» **PROBLEM TO WORK ON**
In the material below, the lines from the one containing "(∀ a n, Q a n" through the one containing "apply post_wrap. intros" are to be given again exactly, ends included, and no others.

━━━━━━━━━━━━━━━━━━━━

#[global] Instance stays_guarantee X Y Z : Guarantee (stays X Y Z).
Proof.
  split; [|apply stays_trans|apply ready_stays]. intros n n' Hh Hp Ho Hc Hs. split; [by apply same_shape_evolves|done].
Qed.

Section rules.
Context {G : net → net → Prop} `{!Guarantee G}.

Lemma g_refl n : G n n.
Proof. by apply g_config. Qed.

Lemma guar_conseq {A} (P P' : net → Prop) (m : M A) : (∀ n, P' n → P n) → guar P m G → guar P' m G.
Proof. intros HP H σ r σ' E Ht Hp. eapply H; eauto. Qed.

Lemma guar_ret {A} P (a : A) : guar P (mret a) G.
Proof. intros σ r σ' [= <- <-] _ _. apply g_refl. Qed.
Lemma guar_fail {A} P e : guar P (fail e : M A) G.
Proof. intros σ r σ' [= <- <-] _ _. apply g_refl. Qed.

Lemma guar_bind_post {A B} P (Q : A → net → Prop) (m : M A) (f : A → M B) :
  guar P m G → post P m Q → (∀ a, guar (Q a) (f a) G) → guar P (m ≫= f) G.
Proof.
  intros Hm Hq Hf σ r σ' E Ht HP. unfold mbind, M_bind in E. destruct (m σ) as [[a|e|] σ1] eqn:Em.
  - eapply g_trans; [by eapply Hm|]. eapply Hf; [done| |by eapply Hq]. eapply g_ready; [by eapply Hm|done].
  - injection E as _ <-. by eapply Hm.
  - injection E as _ <-. by eapply Hm.
Qed.

Lemma guar_bind {A B} P (m : M A) (f : A → M B) :
  guar P m G → (∀ a, guar top (f a) G) → guar P (m ≫= f) G.
Proof. intros Hm Hf. by apply (guar_bind_post P (λ _, top)). Qed.

Lemma guar_wrap {A} P fmt args (m : M A) : guar P m G → guar P (wrap fmt args m) G.
Proof.
  intros Hm σ r σ' E. unfold wrap in E. destruct (m σ) as [[a|e|] σ1] eqn:Em; injection E as _ <-; by eapply Hm.
Qed.

Lemma guar_attempt {A} P (m : M A) : guar P m G → guar P (attempt m) G.
Proof.
  intros Hm σ r σ' E. unfold attempt in E. destruct (m σ) as [[a|e|] σ1] eqn:Em; injection E as _ <-; by eapply Hm.
Qed.

Lemma guar_ignore {A} P (m : M A) : guar P m G → guar P (ignore m) G.
Proof. intros Hm. apply guar_bind; [by apply guar_attempt|]. intros a. apply guar_ret. Qed.

Lemma guar_when P b (m : M ()) : guar P m G → guar P (when b m) G.
Proof. destruct b; [done|]. intros _. apply guar_ret. Qed.

Lemma guar_or_else {A} P (m : M A) c : guar P m G → guar top c G → guar P (or_else m c) G.
Proof.
  intros Hm Hc σ r σ' E Ht HP. unfold or_else in E. destruct (m σ) as [[a|e|] σ1] eqn:Em.
  - injection E as _ <-. by eapply Hm.
  - assert (G (vw σ) (vw σ1)) as H1 by (by eapply Hm). eapply g_trans; [done|].
    assert (guar top (_ ← ignore c; fail (A := A) e) G) as H2.
    { apply guar_bind; [by apply guar_ignore|]. intros _. apply guar_fail. }
    eapply H2; [exact E|by eapply g_ready|done].
  - injection E as _ <-. by eapply Hm.
Qed.

(** A read of the kernel. *)
Lemma guar_read {A} P (f : W → result A * W) :
  (∀ w r w', f w = (r, w') → view w' = view w) → guar P (kernel f) G.
Proof.
  intros Hf σ r σ' E _ _. unfold kernel in E. destruct (f (kern σ)) as [x w] eqn:Ef. injection E as _ <-.
  unfold vw. simpl. rewrite (Hf _ _ _ Ef). apply g_refl.
Qed.

Lemma guar_request P r :
  (∀ n n', ready n → P n → effect r n n' → G n n') → guar P (request r) G.
Proof.
  intros Hr σ x σ' E Ht HP. unfold request, kernel in E. destruct (Netlink r (kern σ)) as [y w] eqn:Ey.
  injection E as _ <-. unfold vw in *. simpl. destruct y as [[]|e].
  - apply request_ok in Ey. by apply Hr.
  - rewrite (request_err _ _ _ _ Ey). apply g_refl.
Qed.

(** Requests that change only the configuration of a link. *)
Definition inert (r : Req NsId LinkId) : bool :=
  match r with
  | LinkSetUp _ | LinkSetDown _ | LinkSetMTU _ _ | LinkSetHardwareAddr _ _ | LinkSetMaster _ _
  | LinkSetLearning _ _ | AddrAdd _ _ _ | RouteAdd _ _ _ => true
  | _ => false
  end.

Lemma inert_shape r n n' : inert r = true → effect r n n' → ∀ x, shape n' x = shape n x.
Proof.
  assert (∀ l f, (∀ s, ls_ns (f s) = ls_ns s ∧ ls_name (f s) = ls_name s ∧ ls_peer (f s) = ls_peer s) →
    changed n n' l f → ∀ x, shape n' x = shape n x) as H.
  { intros l f Hf (_ & [s Hs] & Hl & Hx) x. unfold shape. destruct (decide (x = l)) as [->|]; [|by rewrite Hx].
    rewrite Hl, Hs. simpl. destruct (Hf s) as (-> & -> & ->). done. }
  destruct r; simpl; try done; intros _; by apply H.
Qed.

Lemma guar_inert P r : inert r = true → guar P (request r) G.
Proof.
  intros Hi. apply guar_request. intros n n' _ _ He. pose proof (effect_fields _ _ _ He) as E.
  apply g_config; [by rewrite E..|]. by eapply inert_shape.
Qed.

Lemma guar_unless_exists P fmt args r : guar P (request r) G → guar P (unless_exists fmt args r) G.
Proof.
  intros H. apply guar_bind; [by apply guar_attempt|]. intros [x|e]; [apply guar_ret|].
  destruct (isExists e); [apply guar_ret|apply guar_fail].
Qed.

Lemma guar_lookup P o name : guar P (kernel (LinkByName o name)) G.
Proof. apply guar_read, lookup_view. Qed.

Lemma guar_open P path : guar P (open_netns path) G.
Proof. apply guar_wrap, guar_read. intros w r w' H. by apply path_view in H as [-> _]. Qed.

Lemma guar_handle P ns path : guar P (open_handle ns path) G.
Proof. apply guar_wrap, guar_read, handle_view. Qed.

End rules.

(** ** Results of reads *)

Lemma post_conseq {A} (P : net → Prop) (Q Q' : A → net → Prop) (m : M A) :
  (∀ a n, Q a n → Q' a n) → post P m Q → post P m Q'.
Proof. intros HQ H σ a σ' E Hr HP. eapply HQ. by eapply H. Qed.

Lemma post_wrap {A} P fmt args (m : M A) Q : post P m Q → post P (wrap fmt args m) Q.
Proof.
  intros Hm σ a σ' E. unfold wrap in E. destruct (m σ) as [[x|e|] σ1] eqn:Em; try done. injection E as <- <-. by eapply Hm.
Qed.

Lemma post_open P path : post P (open_netns path) (λ ns n, P n ∧ pth path = Some ns ∧ ns ≠ hm).
Proof.
  apply post_wrap. intros σ a σ' E (Ht & Hp & Hh) HP. unfold kernel in E.
  destruct (GetFromPath path (kern σ)) as [r w] eqn:Er. injection E as Ea <-. apply path_view in Er as [Hv Hns].
  unfold vw in *. simpl. rewrite Hv. destruct r as [ns|]; [|done]. injection Ea as <-. rewrite <- Hp.
  split_and!; [done|by apply Hns|]. destruct Ht as (_ & [H _] & _). rewrite <- Hh. apply (H path). by apply Hns.
Qed.

(** The link a lookup finds, on the host or in a namespace. *)
Lemma post_lookup P o name :
  post P (kernel (LinkByName o name))
    (λ l n, P n ∧ Attrs_Name l = name ∧ ∃ s, links n (link_id l) = Some s ∧ ls_ns s = default hm o ∧
       ls_name s = name ∧ Link_Type l = ls_type s).
Proof.
  intros σ a σ' E ((_ & _ & Hc) & _ & Hh) HP. unfold kernel in E. destruct (LinkByName o name (kern σ)) as [r w] eqn:Er.
  pose proof (lookup_view _ _ _ _ _ Er) as Hv. injection E as Ea <-. destruct r as [l|]; [|done]. injection Ea as ->.
  apply lookup_found in Er as (s & Hs & Hn & Hnm & Ha & Hty & _). unfold vw in *. simpl. rewrite Hv.
  split; [done|]. split; [done|]. exists s. by rewrite Hn, Hc, Hh.
Qed.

━━━━━━━━━━━━━━━━━━━━

» **RESPONSE AREA**
  (∀ a n, Q a n → Q' a n) → post P m Q → post P m Q'.
Proof. intros HQ H σ a σ' E Hr HP. eapply HQ. by eapply H. Qed.

Lemma post_wrap {A} P fmt args (m : M A) Q : post P m Q → post P (wrap fmt args m) Q.
Proof.
  intros Hm σ a σ' E. unfold wrap in E. destruct (m σ) as [[x|e|] σ1] eqn:Em; try done. injection E as <- <-. by eapply Hm.
Qed.

Lemma post_open P path : post P (open_netns path) (λ ns n, P n ∧ pth path = Some ns ∧ ns ≠ hm).
Proof.
  apply post_wrap. intros σ a σ' E (Ht & Hp & Hh) HP. unfold kernel in E.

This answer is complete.